東京地方裁判所 昭和37年(ワ)2108号 判決
以下は、判例タイムズに掲載された記事をそのまま収録しています。オリジナルの判決文ではありません。
〔事実と判断〕原告は、原被告は訴外鳥居広吉所有の共同住宅の各一室を賃借居住していたところ、被告の重大な過失に基く失火のため原告の家財道具を焼失し財産上の損害をうけたので、これが損害の賠償を求める、と主張した。
判決は、被告が電熱器を熱源として電気コタツ代りに使用していた事実を認定し、この点に被告の重過失があると判断し、「失火の責任に関する法律」の適用を排除して被告に損害賠償義務を認めたが、判決の認定した事実関係の詳細はつぎのとおりである。
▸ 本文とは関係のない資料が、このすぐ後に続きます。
Lemma converted_app f a b : converted f (a ++ b) = converted f a ++ converted f b.
Proof. unfold converted. by rewrite !omap_app. Qed.
Lemma converted_sent f l : converted f (Some <$> l) = omap f l.
Proof. unfold converted. f_equal. induction l as [|x l IH]; cbn; [done|]. by f_equal. Qed.
Lemma converted_drop_sublist f n l : converted f (drop n l) `sublist_of` converted f l.
Proof. rewrite <- (take_drop n l) at 2. rewrite converted_app. by apply sublist_inserts_l. Qed.
(** The subscription [h], with what was in the channel before it and what was
    sent since. *)
Record subscribed (h : N) (f : TMsg -> option R) (before since : list (option TMsg)) (p : OutputPort) (sub : OutputPortSubscription) : Prop := {
  sub_in : sub ∈ p.(subscriptions);
  sub_handle : sub.(handle) = h;
  sub_converter : sub.(converter) = f;
  sub_alive : is_dead sub = false;
  sub_sent : sent p.(tx) = before ++ since;
}.

(** No turn of the subscription [h] fails, or is told that it has missed
    messages. *)
Definition reliable (h : N) (e : event) : Prop :=
  match e with
  | Turned h' alive r => h' = h -> alive = true /\ r <> Received.Closed
  | _ => True
  end.
Definition keeps_up (h : N) (e : event) : Prop :=
  match e with Turned h' _ (Received.Lagged _) => h' <> h | _ => True end.

Lemma same_sub p s1 s2 : port_ok p -> s1 ∈ p.(subscriptions) -> s2 ∈ p.(subscriptions) -> s1.(handle) = s2.(handle) -> s1 = s2.
Proof.
  intros [Hh _ _] [i Hi]%list_elem_of_lookup [j Hj]%list_elem_of_lookup Heq.
  assert (i = j) as -> by (apply (NoDup_lookup _ _ _ (handle s1) Hh); rewrite list_lookup_fmap; [by rewrite Hi|by rewrite Hj, Heq]).
  by simplify_eq.
Qed.

(** What a step that does not fail leaves of a subscription. *)
Lemma step_subscribed h f before since p sub e p' :
  port_ok p -> subscribed h f before since p sub -> step p e p' -> reliable h e ->
  exists sub', subscribed h f before (since ++ (Some <$> sent_msgs [e])) p' sub' /\
    position sub.(rx) <= position sub'.(rx) /\
    (sub'.(mailbox) ++ converted f (drop (position sub'.(rx)) (sent p'.(tx)))) `sublist_of`
      (sub.(mailbox) ++ converted f (drop (position sub.(rx)) (sent p.(tx)))) ++ omap f (sent_msgs [e]) /\
    (keeps_up h e ->
     sub'.(mailbox) ++ converted f (drop (position sub'.(rx)) (sent p'.(tx))) =
     (sub.(mailbox) ++ converted f (drop (position sub.(rx)) (sent p.(tx)))) ++ omap f (sent_msgs [e])).
Proof.
  intros Hok [Hin Hh Hf Hd Hs] Hst Hrel. pose proof (ok_positions p Hok) as Hpos. rewrite Forall_forall in Hpos.
  destruct Hst as [p msg|p h' f' Hnew|p l1 l2 s alive c s' r Hl Hds Ht].
  - destruct (send_spec p msg Hok) as (_ & Hsubs & _ & Hsent).
    assert (Hne : alive_subs (subscriptions p) <> []).
    { intros Hnil. assert (Ha : sub ∈ alive_subs (subscriptions p)) by by apply alive_elem. rewrite Hnil in Ha. by apply elem_of_nil in Ha. }
    specialize (Hsent Hne). exists sub. split.
    { split; [by rewrite Hsubs|done|done|done|]. rewrite Hsent, Hs. cbn. by rewrite app_assoc. }
    rewrite Hsent, drop_app_le, converted_app by by apply Hpos. cbn. rewrite app_assoc. split_and!; done.
  - destruct (subscribe_spec p h' f' Hok Hnew) as (_ & Hsent & _ & x & _ & Hsubs). exists sub. cbn. rewrite !app_nil_r, Hsent.
    split_and!; try done. split; [|done..|by rewrite Hsent]. rewrite Hsubs. apply elem_of_app. left. by apply alive_elem.
  - cbn [sent_msgs omap list_omap fmap list_fmap tx subscriptions]. rewrite !app_nil_r. cbn.
    assert (Hsin : s ∈ subscriptions p) by (rewrite Hl; set_solver).
    destruct (turn_spec _ _ _ _ _ _ Ht (Hpos s Hsin)) as (Hth & Htf & Hts & _ & _ & Htp & Hr). rewrite Hts.
    destruct (decide (handle s = h)) as [Heq|Hne].
    + assert (s = sub) as -> by (eapply same_sub; [done..|by rewrite Heq, Hh]). exists s'.
      destruct (Hrel Heq) as [-> Hncl].
      assert (Hsub : finished s' = false -> subscribed h f before since (mk_port c (l1 ++ s' :: l2)) s').
      { intros Hfin. split; cbn; [set_solver|congruence|congruence|done|congruence]. }
      destruct r as [m|n| |]; [|..|done|].
      * destruct Hr as (Hm & -> & Hr). destruct (finished s') eqn:Hfin; [by destruct Hr|]. split; [by apply Hsub|]. rewrite Hr, Hf.
        assert (Heqs : mailbox sub ++ converted f (drop (position (rx sub)) (sent (tx p))) =
          (mailbox sub ++ omap f (option_list m)) ++ converted f (drop (S (position (rx sub))) (sent (tx p)))).
        { rewrite (drop_S _ _ _ Hm), <- app_assoc. f_equal.
          destruct m as [msg|]; [|done]. unfold converted. cbn. by destruct (f msg). }
        rewrite Heqs. split_and!; [lia|done|done].
      * destruct Hr as (_ & -> & Hfin). split; [by apply Hsub|]. split_and!; [lia| |by intros Hk; destruct Hk].
        apply sublist_app; [done|]. replace (position (rx s')) with (position (rx sub) + (position (rx s') - position (rx sub))) by lia.
        rewrite <- drop_drop. apply converted_drop_sublist.
      * destruct Hr as (Hend & -> & Hfin). split; [by apply Hsub|]. replace (position (rx s')) with (position (rx sub)) by lia. done.
    + exists sub. split_and!; try done. split; cbn; try done; [|by rewrite Hts].
      rewrite Hl in Hin. set_solver.
Qed.

Lemma step_capacity p e p' : port_ok p -> step p e p' -> capacity p'.(tx) = capacity p.(tx).
Proof.
  intros Hok Hs. destruct Hs as [p msg|p h f Hnew|p l1 l2 sub alive c sub' r Hl Hd Ht].
  - by apply (send_spec p msg Hok).
  - by apply (subscribe_spec p h f Hok Hnew).
  - pose proof (ok_positions p Hok) as Hp. rewrite Hl in Hp. apply Forall_app in Hp as [_ [Hp _]%Forall_cons].
    by destruct (turn_spec _ _ _ _ _ _ Ht Hp) as (_ & _ & _ & Hc & _).
Qed.
Lemma run_ok p es p' : port_ok p -> run p es p' -> port_ok p' /\ capacity p'.(tx) = capacity p.(tx).
Proof.
  intros Hok Hr. induction Hr as [p|p es p1 e p2 Hr IH Hs]; [done|]. destruct (IH Hok) as [Hok1 Hc].
  split; [by eapply step_ok|]. by rewrite <- Hc, (step_capacity _ _ _ Hok1 Hs).
Qed.

(** A subscription that has fewer messages before it than fit is not told that
    it has missed some. *)
Lemma within_capacity_keeps_up h f before since p sub e p' :
  port_ok p -> subscribed h f before since p sub -> step p e p' ->
  length before <= position sub.(rx) -> length since <= capacity p.(tx) -> keeps_up h e.
Proof.
  intros Hok [Hin Hh _ _ Hs] Hst Hb Hsince. destruct Hst as [p msg|p h' f' Hnew|p l1 l2 s alive c s' r Hl Hd Ht]; try done.
  destruct r as [|k| |]; try done. cbn. intros Heq.
  assert (Hsin : s ∈ subscriptions p) by (rewrite Hl; set_solver).
  assert (s = sub) as -> by (eapply same_sub; [done..|by rewrite Heq, Hh]).
  pose proof (ok_positions p Hok) as Hp. rewrite Forall_forall in Hp.
  destruct (turn_spec _ _ _ _ _ _ Ht (Hp _ Hin)) as (_ & _ & _ & _ & _ & _ & Hlag & _).
  rewrite Hs, length_app in Hlag. lia.
Qed.

Lemma sent_msgs_app es es' : sent_msgs (es ++ es') = sent_msgs es ++ sent_msgs es'.
Proof. unfold sent_msgs. by rewrite omap_app. Qed.

Lemma run_subscribed h f p es p' :
  port_ok p -> Forall (fun sub => sub.(handle) <> h) p.(subscriptions) -> run (subscribe p h f) es p' -> Forall (reliable h) es ->
  exists sub, subscribed h f (sent p.(tx)) (Some <$> sent_msgs es) p' sub /\ length (sent p.(tx)) <= position sub.(rx) /\
    (sub.(mailbox) ++ converted f (drop (position sub.(rx)) (sent p'.(tx)))) `sublist_of` omap f (sent_msgs es) /\
    (Forall (keeps_up h) es \/ length (sent_msgs es) <= capacity p'.(tx) ->
     sub.(mailbox) ++ converted f (drop (position sub.(rx)) (sent p'.(tx))) = omap f (sent_msgs es)).
Proof.
  intros Hok Hnew. destruct (subscribe_spec p h f Hok Hnew) as (Hok0 & Hs0 & Hc0 & x & Hx & Hsubs).
  intros Hr. remember (subscribe p h f) as p0 eqn:Hp0. induction Hr as [p0|p0 es p1 e p2 Hr IH Hst]; intros Hrel; subst p0.
  - exists (mk_subscription h false x f []). cbn. rewrite Hs0, Hx, drop_all. split_and!; try done.
    split; try done; [rewrite Hsubs; set_solver|by rewrite app_nil_r].
  - apply Forall_app in Hrel as [Hrel [He _]%Forall_cons]. destruct (IH eq_refl) as (sub & Hsub & Hb & Hsl & Heq); [done..|].
    destruct (run_ok _ _ _ Hok0 Hr) as [Hok1 Hc1].
    destruct (step_subscribed _ _ _ _ _ _ _ _ Hok1 Hsub Hst He) as (sub' & Hsub' & Hpos & Hsl' & Heq').
    exists sub'. rewrite sent_msgs_app, fmap_app, omap_app. split_and!; [done|lia| |].
    + etrans; [exact Hsl'|]. by apply sublist_app.
    + intros Hk. rewrite (step_capacity _ _ _ Hok1 Hst) in Hk. rewrite Heq', Heq; [done|..].
      * destruct Hk as [Hk|Hk]; [left; by apply Forall_app in Hk as [? _]|right]. rewrite length_app in Hk. lia.
      * destruct Hk as [Hk|Hk]; [by apply Forall_app in Hk as [_ [? _]%Forall_cons]|].
        eapply within_capacity_keeps_up; [done..|]. rewrite length_fmap. rewrite length_app in Hk. lia.
Qed.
曰く。
「被告はかねてから電熱器(MK六二一型松下電気産業株式会社製品最高六〇〇W、ニクロム線の露出しているもの)を熱源とし、これをヤグラに入れ、その上からフトンを掛けて電気コタツの替りに使用していたものであつて、前日である二三日の夜平素のように使用を終つて電気スタンドと三〇〇ワツトのスイツチを入れた電熱器に連結している二又をコンセントから抜き取つて、就寝し翌二四日朝七時半頃起床し八時頃ワイシヤツにアイロンをかけるため右の二又をコンセントに差し込み、スタンドのコードの色は水色のビニール製であるのに反しコタツのコードは赤い綿のもので識別が容易であるのに拘らず、その確認をしないでコタツの方のコードを二又から抜き取つたものと思つてその一方を抜き、そのあとに電気アイロンのコードを差し込みこれを使用し、使用を終つて、そのアイロンのコードだけ二又から抜き取り登校を急いでいたため八時半頃電熱器の火気に注意しないで外出したこと、同日午後四時半頃帰宅して右室の西側に置いてあつた右コタツ付近から発火しているのを発見したが時既に遅く火は窓のカーテンに移り遂に同室、東隣の三畳、階上西側の三畳、原告居室の北の押入等を焼燬したこと、その結果原告主張のとおりその所有物件が半焼及び消防等のため水損し、その効用を失つたこと及び消火後の調査によれば、二又を通してコンセントに接続していたのはスタンドのコードではなく三〇〇ワツトのスイツチの入つた電熱器に通じるコードであつて、焼燬の程度からコタツが発火点と推定されることが認められる。右認定を左右するに足る証拠はない。右事実によれば右火災は電熱器から発火したものであつて、被告が電熱器のコードを抜いたと思つたのは容易に判別し得たコードの区別を不注意にも誤認したものであつて、事実はスタンドのコードを抜いたものであり、したがつて被告が電熱器に通電していないものとして、これに注意しなかつたのは過失があつたというべきである。元来三〇〇ワツトのスイツチの入つた電熱器をフトンを掛けたヤグラコタツに入れて使用すること自体からしてニクロム線が露出しているため、引火の危険が重大であつてそれを放置すれば過熱によりフトンに引火し、容易に火災を起す危険のあることは明らかである。してみれば、スタンドのコードを電熱器のコードの抜き違いの点の過失が重大であるかどうか疑問があるとしても右電熱器をコタツとしてフトンに入れて使用することは重大な過失というべきであるから右二つの過失が競合して本件の火災を発生せしめたことは結局重大な過失に基因するものという外はない。それ故被告は右重過失に基く火災により原告が蒙つた損害について不法行為者として、これを賠償すべき責任を免れないというべきである。